TASK OBJECTIVE:
All that is wanted is a word-for-word copy of the line with "sample_env2 stale_approve_page review_world" and every line after it in the data below.

GIVEN RECORDS Block Start

(** Claim C3, amended. On the review page opened at the address of the id
    [i] (in any spelling the database reads as a uuid):
    (1) when the document loaded is approved or rejected or has no status,
    or none was loaded, no sequence of actions on the page sends a request
    or changes the database, so approve is not possible;
    (2) when the document loaded has any other status (received, in_review,
    but also expired or on_hold), clicking Approve Document and confirming
    sets the status of the row to approved, provided the update request
    does not fail;
    (3) [handleApprove] itself checks no status: run on a page that holds a
    document, whatever the status the page or the table has for it, it sets
    the rows of that document to approved when the update goes through. *)
Theorem review_actions_gate :
  forall (env0 : Env) (i : text) (w : World),
    let pg := fst (DocumentReviewPage.mount env0 i w) in
    let w1 := snd (DocumentReviewPage.mount env0 i w) in
    (forall evs,
        (forall d, DocumentReviewPage.document pg = Some d ->
                   Document.status d = Some (lit "approved")
                   \/ Document.status d = Some (lit "rejected")
                   \/ Document.status d = None) ->
        snd (DocumentReviewPage.session evs pg w1) = w1)
    /\ (forall env1 env2 u d s,
          uuid_in i = Some u ->
          filter (fun r => str_eqb (Document.id r) u) (documents (db w)) = [d] ->
          select_error env0 = false ->
          Document.status d = Some s ->
          s <> lit "approved" ->
          s <> lit "rejected" ->
          write_error env2 = false ->
          let w2 := snd (DocumentReviewPage.session
                           [ (env1, DocumentReviewPage.clickApproveDocument);
                             (env2, DocumentReviewPage.confirmApproval) ] pg w1) in
          documents (db w2)
          = List.map (update_row env2 (DocumentReviewPage.approvePayload env2 pg d) u)
                     (documents (db w))
          /\ forall r, In r (documents (db w2)) -> Document.id r = u ->
                       Document.status r = Some (lit "approved"))
    /\ (forall (env : Env) (pg0 : DocumentReviewPage.Page) (w0 : World) (d : Document.t),
          DocumentReviewPage.document pg0 = Some d ->
          write_error env = false ->
          forall r,
            In r (documents (db (snd (DocumentReviewPage.handleApprove env pg0 w0)))) ->
            Document.id r = Document.id d ->
            Document.status r = Some (lit "approved")).
Proof.
  intros env0 i w pg w1. split; [|split].
  - intros evs H.
    destruct (mount_dialogs_closed env0 i w) as [Ha Hr].
    apply session_without_card; try assumption.
    now apply card_hidden_when_reviewed.
  - intros env1 env2 u d s Hu Hf He Hs Hna Hnr Hw w2.
    pose proof (filter_id _ _ _ Hf) as Hid.
    assert (Hv : DocumentReviewPage.reviewActionsVisible d = true).
    { apply visible_unless_reviewed; rewrite Hs; congruence. }
    assert (Hdocs : documents (db w2)
                    = List.map (update_row env2
                                  (DocumentReviewPage.approvePayload env2 pg d) u)
                               (documents (db w))).
    { subst w2 pg w1. rewrite (mount_found env0 i u w d Hu Hf He). simpl.
      unfold DocumentReviewPage.cardShown, DocumentReviewPage.rendered. simpl.
      rewrite Hv, Hs. simpl. rewrite ?Hs. simpl.
      pose proof (handleApprove_documents env2
                    (DocumentReviewPage.setShowApproveDialog true
                       (DocumentReviewPage.mkPage (Some d) false false false []
                          (DocumentReviewPage.typeOrEmpty (Some d)) false))
                    (record_call (select_documents_by_id i) w)) as [_ [_ [_ Hd]]].
      simpl in Hd. rewrite Hw, Hid in Hd.
      destruct (DocumentReviewPage.handleApprove env2 _ _) as [[pg'|e] w'];
        simpl in *; exact Hd. }
    split; [exact Hdocs|].
    intros r Hr Hri. rewrite Hdocs in Hr. apply in_map_iff in Hr as [r0 [Er Hr0]].
    subst r. unfold update_row in *.
    destruct (str_eqb (Document.id r0) u) eqn:E.
    + reflexivity.
    + apply str_eqb_neq in E. contradiction.
  - intros env pg0 w0 d Hd Hw.
    exact (proj2 (handleApprove_approves env pg0 w0 d Hd Hw)).
Qed.

Lemma review_actions_gate_witness :
  DocumentReviewPage.document
    (fst (DocumentReviewPage.mount sample_env spelled_d8 review_world))
  = Some rejected_row
  /\ (forall evs,
        snd (DocumentReviewPage.session evs
               (fst (DocumentReviewPage.mount sample_env spelled_d8 review_world))
               (snd (DocumentReviewPage.mount sample_env spelled_d8 review_world)))
        = snd (DocumentReviewPage.mount sample_env spelled_d8 review_world))
  /\ List.map Document.status
       (documents (db (snd (DocumentReviewPage.session approve_clicks
             (fst (DocumentReviewPage.mount sample_env spelled_d7 review_world))
             (snd (DocumentReviewPage.mount sample_env spelled_d7 review_world))))))
     = [Some (lit "approved"); Some (lit "rejected")]
  /\ (forall r,
        In r (documents (db (snd (DocumentReviewPage.handleApprove sample_env2
                                    stale_approve_page review_world)))) ->
        Document.id r = Document.id rejected_row ->
        Document.status r = Some (lit "approved")).
Proof.
  split; [vm_compute; reflexivity|]. split; [|split].
  - intro evs.
    apply (proj1 (review_actions_gate sample_env spelled_d8 review_world) evs).
    intros d Hd. vm_compute in Hd. injection Hd as <-. right. left. reflexivity.
  - unfold approve_clicks.
    rewrite (proj1 (proj1 (proj2 (review_actions_gate sample_env spelled_d7
                                    review_world))
                      sample_env sample_env2 (sample_uuid "d7") on_hold_row (lit "on_hold")
                      ltac:(vm_compute; reflexivity) eq_refl eq_refl eq_refl
                      ltac:(vm_compute; discriminate) ltac:(vm_compute; discriminate)
                      eq_refl)).
    vm_compute. reflexivity.
  - exact (proj2 (proj2 (review_actions_gate sample_env spelled_d8 review_world))
             sample_env2 stale_approve_page review_world stale_row eq_refl eq_refl).
Defined.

GIVEN RECORDS Block End

SOLUTION FOR THIS EXERCISE:
             sample_env2 stale_approve_page review_world stale_row eq_refl eq_refl).
Defined.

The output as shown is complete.